Lemma Split_pair (s p v : string) (c : ascii) :
  Split s c = [p; v] ->
  s = p ++ String c v /\ Index p c = None /\ Index v c = None.
Proof.
  revert p; induction s as [|d s IH]; intros p; simpl; [discriminate|].
  destruct (Ascii.eqb d c) eqn:Hd.
  - intros [= <- Hs]; apply Split_single in Hs as [-> Hv].
    apply Ascii.eqb_eq in Hd; subst d; auto.
  - destruct (Split s c) as [|f fs] eqn:Hs; [now apply Split_not_nil in Hs|].
    intros [= <- ->]; destruct (IH f eq_refl) as (-> & Hf & Hv).
    simpl; now rewrite Hd, Hf.
Qed.

Lemma Index_some_inv (s : string) (c : ascii) (i : nat) :
  Index s c = Some i ->
  s = SliceTo i s ++ String c (SliceFrom (S i) s) /\ Index (SliceTo i s) c = None.
Proof.
  revert i; induction s as [|d s IH]; intros i; simpl; [discriminate|].
  destruct (Ascii.eqb d c) eqn:Hd.
  - intros [= <-]; apply Ascii.eqb_eq in Hd; subst d; auto.
  - destruct (Index s c) as [j|] eqn:Hj; [|discriminate].
    intros [= <-]; destruct (IH j eq_refl) as [E Hn].
    simpl; rewrite Hd, Hn; split; [|reflexivity].
    now rewrite E at 1.
Qed.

TASK TO CARRY OUT: Extract the complete set of records unchanged.

ANSWER SPACE:
Lemma Split_pair (s p v : string) (c : ascii) :
  Split s c = [p; v] ->
  s = p ++ String c v /\ Index p c = None /\ Index v c = None.
Proof.
  revert p; induction s as [|d s IH]; intros p; simpl; [discriminate|].
  destruct (Ascii.eqb d c) eqn:Hd.
  - intros [= <- Hs]; apply Split_single in Hs as [-> Hv].
    apply Ascii.eqb_eq in Hd; subst d; auto.
  - destruct (Split s c) as [|f fs] eqn:Hs; [now apply Split_not_nil in Hs|].
    intros [= <- ->]; destruct (IH f eq_refl) as (-> & Hf & Hv).
    simpl; now rewrite Hd, Hf.
Qed.

Lemma Index_some_inv (s : string) (c : ascii) (i : nat) :
  Index s c = Some i ->
  s = SliceTo i s ++ String c (SliceFrom (S i) s) /\ Index (SliceTo i s) c = None.
Proof.
  revert i; induction s as [|d s IH]; intros i; simpl; [discriminate|].
  destruct (Ascii.eqb d c) eqn:Hd.
  - intros [= <-]; apply Ascii.eqb_eq in Hd; subst d; auto.
  - destruct (Index s c) as [j|] eqn:Hj; [|discriminate].
    intros [= <-]; destruct (IH j eq_refl) as [E Hn].
    simpl; rewrite Hd, Hn; split; [|reflexivity].
    now rewrite E at 1.
Qed.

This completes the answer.